Dickinson now revived his earlier interest in a much-needed college for the Middle Colonies. He was disappointed by Harvard's and Yale's opposition to the revival meetings of George Whitefield and by Yale's harsh treatment of his young friend, David Brainerd, who was dismissed because of his outspoken opposition to the faculty's conservative religious views. He also felt that the course of instruction offered by the Log College was inadequate.

It was against this background that Dickinson and three other pastors -- Pemberton, Aaron Burr, Sr., and John Pierson -- and the three laymen whose support they enlisted -- William Smith, Peter Van Brugh Livingston, and William Peartree Smith -- began to plan the founding of the College. Led by Dickinson, this group applied in vain to Governor Lewis Morris for a charter and, following his death, renewed their application to Acting Governor John Hamilton, who granted a charter on October 22, 1746.

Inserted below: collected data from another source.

(** No file but these is touched; the source keeps its records; the
    destination is as it was or complete. *)
Record downgrading (w w' : world) : Prop := {
  dg_others q : q ≠ src → q ≠ dst → q ≠ tmp → files w' !! q = files w !! q;
  dg_source : files w' !! src = Some (log_bytes ++ tl) ∨ files w' !! src = Some log_bytes;
  dg_dest : files w' !! dst = files w !! dst ∨
            all_expressible t rs ∧ ∃ c, files w' !! dst = Some c ∧ complete t rs c;
  dg_later : later w w'
}.

Definition downgrades (w : world) (r : res unit) (w' : world) : Prop :=
  downgrading w w' ∧
  match r with
  | Ok _ => all_expressible t rs ∧ ∃ c, files w' !! dst = Some c ∧ complete t rs c
  | Err _ => failed w w' ∨ ¬ all_expressible t rs
  | Crash => failed w w'
  | Panic => False
  end.

Lemma downgrades_broken w r w' :
  broken r → downgrading w w' → failed w w' → downgrades w r w'.
Proof using Type. intros Hr Hw Hd. split; [done|]. destruct r; try done. by left. Qed.

Lemma tmp_ne_dst : tmp ≠ dst.
Proof using Type. by apply suffix_ne_nil. Qed.

(** Steps that touch only the temporary file, or nothing. *)
Lemma downgrading_only w w1 w2 : downgrading w w1 → only tmp w1 w2 → downgrading w w2.
Proof using Hstmp.
  intros [Ho Hs Hd Hl] [Ho2 Hl2]. pose proof tmp_ne_dst. split; [|rewrite Ho2; done..|lia].
  intros q Hq Hqd Hqt. rewrite Ho2 by done. by apply Ho.
Qed.
Lemma downgrading_becomes w w1 w2 :
  downgrading w w1 → becomes w1 (files w1) w2 → downgrading w w2.
Proof using Hstmp. intros Hw Hb. eapply downgrading_only; [done|by apply only_becomes]. Qed.

(** Putting the finished output in place. *)
Lemma wp_install_output c (l : appendLog) w0 w :
  downgrading w0 w → files w !! tmp = Some c → complete t rs c → all_expressible t rs →
  wp (on_snd (or_remove tmp (os_Rename tmp dst));; on_snd (syncParentDirectory dst))
    (λ r s', s'.1 = l ∧ downgrades w0 r s'.2) (l, w).
Proof using Hsd Hstmp.
  intros Hw Htmp Hc Hall. pose proof tmp_ne_dst as Hne. pose proof (dg_later _ _ Hw) as Hl.
  apply wp_bind, wp_zoom, wp_or_remove_w, (wp_os_Rename _ _ _ c); [done|..]; cbn [fst snd].
  2:{ intros w1 Hw1. pose proof (downgrading_becomes _ _ _ Hw (fails_becomes _ _ _ Hw1)) as Hd1.
      destruct Hw1 as [_ Hl1].
      split; [split; intros w2 Ho2; [|intros _]; pose proof (downgrading_only _ _ _ Hd1 Ho2);
        destruct Ho2|]; (split; [done|]); apply downgrades_broken; try done; simpl; lia. }
  intros w1 [Hf1 Hl1]. assert (downgrading w0 w1) as Hd1.
  { destruct Hw as [Ho Hs Hd _]. split; [|..|lia].
    - intros q Hq Hqd Hqt. rewrite Hf1, lookup_insert_ne, lookup_delete_ne by done. by apply Ho.
    - by rewrite Hf1, lookup_insert_ne, lookup_delete_ne by done.
    - right. split; [done|]. exists c. by rewrite Hf1, lookup_insert_eq. }
  apply wp_zoom, wp_sys_const; cbn [fst snd].
  - intros w2 Hw2. split; [done|]. split; [by eapply downgrading_becomes|]. split; [done|].
    exists c. cbn [snd]. by rewrite (proj1 Hw2), Hf1, lookup_insert_eq.
  - intros w2 Hw2. pose proof (downgrading_becomes _ _ _ Hd1 (fails_becomes _ _ _ Hw2)).
    destruct Hw2. split; (split; [done|]); apply downgrades_broken; try done; simpl; lia.
Qed.
(* ===== verification/Sizes.v ===== *)
(** * Offsets, sizes and the compaction ratio

    Where the entries of the index lie in the file, in 32 and 64 bit fields
    that never wrap; that distinct keys have distinct records, so the order on
    disk is determined; and that a log that has just been compacted does not
    ask to be compacted again. *)

From S2P Require Import Prelude Go Crc32c Attributes Reader Record Index Cache Legacy FileSystem.
From S2P Require Import Log LogSpec Scan Opening Store StoreSpec Compact CompactSpec.
From S2P Require Import Lock Lifecycle.
From Stdlib Require Import Floats.SpecFloat.
#[local] Open Scope Z_scope.

(** ** Bounds of an index entry *)

(** [e] locates a record inside the first [size] bytes of a log, and the value
    inside the record; the fields fit their Go types. *)
Definition entry_bounds (size : Z) (e : indexEntry) : Prop :=
  logHeaderSize ≤ RecordOffset e ∧ 24 ≤ StoredSize e < 2 ^ 32 ∧
  RecordOffset e + StoredSize e ≤ size ∧
  0 ≤ Index.Size e < 2 ^ 31 ∧ RecordOffset e + 20 ≤ Offset e ∧
  Offset e + Index.Size e + 4 ≤ RecordOffset e + StoredSize e.

Lemma located_bounds pre k e r : located pre k e r → entry_bounds (len pre) e.
Proof.
  intros (_ & Hst & a & c & -> & -> & Ha). pose proof (stored_fits r Hst) as Hfits.
  destruct Hst as (_ & (Hk & Hat & Hv & He) & _). unfold entry_bounds. simpl.
  rewrite !length_app. pose proof (length_raw_record r (proj1 Hfits)). unfold raw_size in *.
  autounfold with consts in *. split_and!; lia.
Qed.

(** ** Distinct keys have distinct records *)

Lemma record_prefix_key r r' c c' :
  stored r → stored r' → raw_record r ++ c = raw_record r' ++ c' → raw_key r = raw_key r'.
Proof.
  intros Hr Hr' Heq.
  pose proof (fmt_read (LogFormat:=fmt5) 0 r c (Sentinel EOF) Hr) as H1.
  pose proof (fmt_read (LogFormat:=fmt5) 0 r' c' (Sentinel EOF) Hr') as H2.
  change (fmt_bytes r) with (raw_record r) in H1. change (fmt_bytes r') with (raw_record r') in H2.
  rewrite Heq, H2 in H1. by injection H1.
Qed.

Lemma offsets_distinct pre es m k k' e e' :
  index_agrees pre es m → es !! k = Some e → es !! k' = Some e' →
  RecordOffset e = RecordOffset e' → k = k'.
Proof.
  intros Hag He He' Hoff.
  destruct (index_agrees_lookup _ _ _ k Hag)
    as [[? _]|(e1 & r & He1 & _ & (Hk & Hst & a & z & Hpre & -> & _))]; [congruence|].
  destruct (index_agrees_lookup _ _ _ k' Hag)
    as [[? _]|(e2 & r' & He2 & _ & (Hk' & Hst' & a' & z' & Hpre' & -> & _))]; [congruence|].
  assert (e = entry_at (len a) r ∧ e' = entry_at (len a') r') as [-> ->] by (split; congruence).
  simpl in Hoff. rewrite Hpre in Hpre'. apply app_inj_1 in Hpre' as [_ Heq]; [|lia].
  rewrite <- Hk, <- Hk'. by eapply record_prefix_key.
Qed.

(** ** A log whose records are all live *)

Definition total_size (rs : list raw) : Z := foldr (λ r n, raw_size r + n) 0 rs.

Lemma total_size_perm rs rs' : rs ≡ₚ rs' → total_size rs = total_size rs'.
Proof. induction 1; simpl; lia. Qed.

Lemma total_size_app rs rs' : total_size (rs ++ rs') = total_size rs + total_size rs'.
Proof. induction rs; simpl; lia. Qed.

Lemma total_size_records rs : Forall stored rs → len (log_records rs) = total_size rs.
Proof.
  induction 1 as [|r rs Hr Hrs IH]; [done|]. unfold log_records in *. csimpl.
  rewrite length_app, Nat2Z.inj_add, IH, length_raw_record by apply Hr. done.
Qed.

Lemma size_live_le rs : (size (live rs) ≤ length rs)%nat.
Proof.
  induction rs as [|r rs IH] using rev_ind; [done|]. rewrite live_snoc, length_app. simpl.
  unfold apply_record. destruct (raw_deleted r).
  - rewrite map_size_delete. case_match; unfold id; lia.
  - rewrite map_size_insert. case_match; unfold id; lia.
Qed.

(** As many live keys as records: every record is the live one of its key. *)
Lemma live_all rs : size (live rs) = length rs → (map_to_list (live rs)).*2 ≡ₚ rs.
Proof.
  induction rs as [|r rs IH] using rev_ind; [done|].
  rewrite live_snoc, length_app. simpl. pose proof (size_live_le rs).
  unfold apply_record. destruct (raw_deleted r).
  - rewrite map_size_delete. case_match; unfold id; lia.
  - rewrite map_size_insert. destruct (live rs !! raw_key r) eqn:Hk; unfold id; intros Hs; [lia|].
    rewrite map_to_list_insert by done. csimpl. rewrite IH by lia.
    by rewrite Permutation_app_comm.
Qed.

Section ratio.
Context `{!MapRange}.

Lemma int64_add a b : int64 (int64 a + b) = int64 (a + b).
Proof using Type.
  unfold int64. f_equal.
  replace ((a + 2 ^ 63) mod 2 ^ 64 - 2 ^ 63 + b + 2 ^ 63) with ((a + 2 ^ 63) mod 2 ^ 64 + b) by lia.
  rewrite Zplus_mod_idemp_l. f_equal. lia.
Qed.

Lemma total_fold (pairs : list (bytes * indexEntry)) z :
  foldl (λ total ke, int64 (total + StoredSize ke.2)) (int64 z) pairs =
  int64 (z + foldr (λ ke n, StoredSize ke.2 + n) 0 pairs).
Proof using Type.
  revert z. induction pairs as [|ke pairs IH]; intros z; simpl; [by rewrite Z.add_0_r|].
  rewrite int64_add, IH. f_equal. lia.
Qed.

Lemma stored_sizes_perm (l l' : list (bytes * indexEntry)) :
  l ≡ₚ l' →
  foldr (λ ke n, StoredSize ke.2 + n) 0 l = foldr (λ ke n, StoredSize ke.2 + n) 0 l'.
Proof using Type. induction 1; simpl; lia. Qed.

(** The sizes in the index are the sizes of the live records. *)
Lemma idx_TotalSize_live pre idx m :
  index_agrees pre (entries idx) m →
  idx_TotalSize idx = int64 (total_size (map_to_list m).*2).
Proof.
  intros Hag. unfold idx_TotalSize. change 0 with (int64 0) at 1. rewrite total_fold. f_equal.
  rewrite Z.add_0_l, (stored_sizes_perm _ _ (range_perm _)). revert Hag. generalize (entries idx).
  clear idx. intros es. revert m. induction es as [|k e es Hk IH] using map_ind; intros m Hag.
  - assert (m = ∅) as ->.
    { apply map_eq. intros k. destruct (index_agrees_lookup _ _ _ k Hag)
        as [[_ ->]|(e & r & He & _)]; [by rewrite lookup_empty|by rewrite lookup_empty in He]. }
    by rewrite !map_to_list_empty.
  - destruct (index_agrees_lookup _ _ _ k Hag) as [[He _]|(e' & r & He & Hr & Hloc)];
      rewrite lookup_insert_eq in He; [done|]. injection He as <-.
    rewrite (stored_sizes_perm _ _ (map_to_list_insert _ _ e Hk)).
    rewrite (total_size_perm _ (r :: (map_to_list (delete k m)).*2))
      by (by rewrite <- (map_to_list_delete m k r Hr)).
    simpl. destruct Hloc as (_ & _ & a & c & _ & -> & _). simpl. f_equal. apply IH.
    apply (index_agrees_delete _ _ _ k) in Hag. by rewrite delete_insert_id in Hag.
Qed.

(** A ratio of equals is one, and leaves nothing to collect; where the
    division has no result, no comparison with it holds. *)
Lemma nothing_dead f thr :
  float64_lt thr (float64_of_int 0) = false →
  float64_lt thr (float64_sub (float64_of_int 1) (float64_div f f)) = false.
Proof using Type.
  intros Hthr. assert (∀ x, x = S754_nan → float64_lt thr x = false) as Hnan.
  { intros x ->. by destruct thr as [[]|[]| |[]]. }
  assert (float64_sub (float64_of_int 1) S754_nan = S754_nan) as Hsub by done.
  destruct f as [s|s| |s m e]; [by apply Hnan..|].
  assert (SFdiv_core_binary 53 1024 (Zpos m) e (Zpos m) e = (2 ^ 53, -53, loc_Exact)) as Hcore.
  { unfold SFdiv_core_binary. rewrite !Z.sub_diag.
    change (Z.min (fexp 53 1024 0) 0) with (-53). change (0 - -53) with 53. cbv iota.
    rewrite Z.shiftl_mul_pow2 by lia.
    pose proof (Z_div_mod_full (Zpos m * 2 ^ 53) (Zpos m)) as Hdm.
    pose proof (Z.div_mul (2 ^ 53) (Zpos m) ltac:(done)) as Hd.
    pose proof (Z_mod_mult (2 ^ 53) (Zpos m)) as Hm.
    unfold Z.div in Hd. unfold Z.modulo in Hm. rewrite (Z.mul_comm (2 ^ 53)) in Hd, Hm.
    destruct (Z.div_eucl (Zpos m * 2 ^ 53) (Zpos m)) as [q r]. subst q r. unfold new_location. by destruct (Z.even _). }
  unfold float64_div, SFdiv. rewrite Hcore, xorb_nilpotent.
  change (float64_lt thr (float64_of_int 0) = false). done.
Qed.

(** The threshold [Open] settles on is not negative. *)
Lemma threshold_ok o o' :
  apply_defaults o = Some o' → float64_lt (CompactionThreshold o') (float64_of_int 0) = false.
Proof using Type.
  unfold apply_defaults. set (thr := if SFleb _ _ then _ else _).
  assert (float64_lt thr (float64_of_int 0) = false) as Hthr.
  { subst thr. destruct (SFleb (CompactionThreshold o) (float64_of_int 0)) eqn:Hle; [done|].
    unfold SFleb, float64_lt, SFltb in *. by destruct (SFcompare _ _) as [[]|]. }
  destruct (float64_lt (float64_of_int 1) thr); [done|]. by intros [= <-].
Qed.

Lemma NeedsCompaction_all_live p rs s w o :
  store_ok p 0 rs [] s w → length rs = size (live rs) → apply_defaults o = Some (options s) →
  NeedsCompaction s = false.
Proof.
  intros Hs Hall Ho. unfold NeedsCompaction.
  rewrite (idx_TotalSize_live _ _ _ (so_agrees _ _ _ _ _ _ Hs)).
  rewrite (total_size_perm _ rs) by (by apply live_all).
  assert (log_Size (s_log s) - logHeaderSize = total_size rs) as ->.
  { unfold log_Size. rewrite (lo_pos _ _ _ _ _ (so_log _ _ _ _ _ _ Hs)), length_app.
    rewrite <- total_size_records by apply Hs. pose proof (length_header logVersion 0 0). lia. }
  destruct (int64 (total_size rs) <=? 0); [done|]. eapply nothing_dead, threshold_ok, Ho.
Qed.
End ratio.
(** C14. After [Close], whatever it returned, the store is closed: [Put],
    [Delete], [Get], [GetMetadata], [ForEach], [ForEachMetadata], [Compact] and
    [Sync] return [ErrStoreClosed], [Exists] says false, a second [Close]
    returns nil, and none of them changes anything.  (The other queries answer
    from memory and have no error to return.)  A store whose log has read-only
    features this build does not know refuses [Put], [Delete] and [Compact]
    with an error that wraps [ErrReadOnly]; nothing changes. *)
Theorem closed_and_read_only_refuse `{!MapRange} {U : Type} (p : bytes) (ro : Z) (rs : list raw)
    (junk : bytes) (s : Store) (w : world) (lock : fileLock) (locks : gset bytes)
    (key value : bytes) (opts : option attrs) (pooled : bytes)
    (fn : bytes → bytes → M (U * SS) unit) (fm : bytes → attrs → M (U * SS) unit) :
  (let s' := (Close lock (s, (locks, w))).2.1 in
   closed s' = true ∧ Exists s' key = false ∧
   ∀ (w' : world) (u : U),
     Put key value opts (s', w') = (Err (Sentinel ErrStoreClosed), (s', w')) ∧
     Delete key (s', w') = (Err (Sentinel ErrStoreClosed), (s', w')) ∧
     Get pooled key (s', w') = (Err (Sentinel ErrStoreClosed), (s', w')) ∧
     GetMetadata key (s', w') = (Err (Sentinel ErrStoreClosed), (s', w')) ∧
     ForEach fn (u, (s', w')) = (Err (Sentinel ErrStoreClosed), (u, (s', w'))) ∧
     ForEachMetadata fm (u, (s', w')) = (Err (Sentinel ErrStoreClosed), (u, (s', w'))) ∧
     Compact (s', w') = (Err (Sentinel ErrStoreClosed), (s', w')) ∧
     store_Sync (s', w') = (Err (Sentinel ErrStoreClosed), (s', w')) ∧
     ∀ (lock' : fileLock) (locks' : gset bytes), Close lock' (s', (locks', w')) = (Ok tt, (s', (locks', w')))) ∧
  (store_ok p ro rs junk s w → closed s = false → ro ≠ 0 →
   ∃ e, errors_Is e ErrReadOnly = true ∧
     Put key value opts (s, w) = (Err e, (s, w)) ∧
     Delete key (s, w) = (Err e, (s, w)) ∧
     Compact (s, w) = (Err e, (s, w))).
Proof.
  split.
  - pose proof (Close_closes lock (s, (locks, w))) as Hcl. intros s'. fold s' in Hcl.
    split; [done|]. unfold Exists, Put, Delete, Get, GetMetadata, ForEach, ForEachMetadata, Compact,
      compact_enter, store_Sync, Close, on_snd, zoom, check_open, mbind, M_bind.
    clearbody s'. simpl. by rewrite Hcl.
  - intros Hs Hcl Hro. pose proof (so_reason _ _ _ _ _ _ Hs) as Hr.
    destruct (readOnlyReason s) as [e|] eqn:He; [|done]. exists e. split; [apply Hr|].
    unfold Put, Delete, Compact, compact_enter, check_open, check_writable, mbind, M_bind. simpl.
    rewrite Hcl. simpl. by rewrite He.
Qed.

The first trustees, including five Log College adherents enlisted by Dickinson and Pemberton, announced Dickinson's appointment as president in April 1747. Classes began the fourth week in May in Elizabethtown, with a student body of eight or ten members. One of Dickinson's divinity students, Caleb Smith, served as tutor and the parsonage served as the College -- the only library available was Dickinson's, the classroom was probably his parlor, and the refectory his dining room. But the first months of the College's life were the last of Dickinson's. His sudden death on October 7, 1747, was reported in The New York Weekly Post Boy by his long-time coworker for the College, Ebenezer Pemberton:

Elizabethtown in New Jersey, October 10

"On Wednesday morning last, about four o'clock, died here, of a pleuritic illness, that eminently learned and pious minister of the Gospel and President of the College of New Jersey, the Rev. Mr. Jonathan Dickinson, in the sixtieth year of his age, who had been Pastor of the First Presbyterian Church in this Town for nearly forty years, and was the Glory and Joy of it. In him conspicuously appeared those natural and acquired moral and spiritual Endowments which constitute a truly excellent and valuable man, a good Scholar, an eminent Divine, and a serious, devout Christian. . . . By his death our Infant College is deprived of the Benefit and Advantage of his superior Accomplishments. . . . Never any Person in these Parts died more lamented."

The portrait of President Dickinson in the Faculty Room in Nassau Hall was copied from an engraving prefixed to the Glasgow edition of his Familiar Letters and was presented to the College by the artist, Edward Ludlow Mooney, in 1872.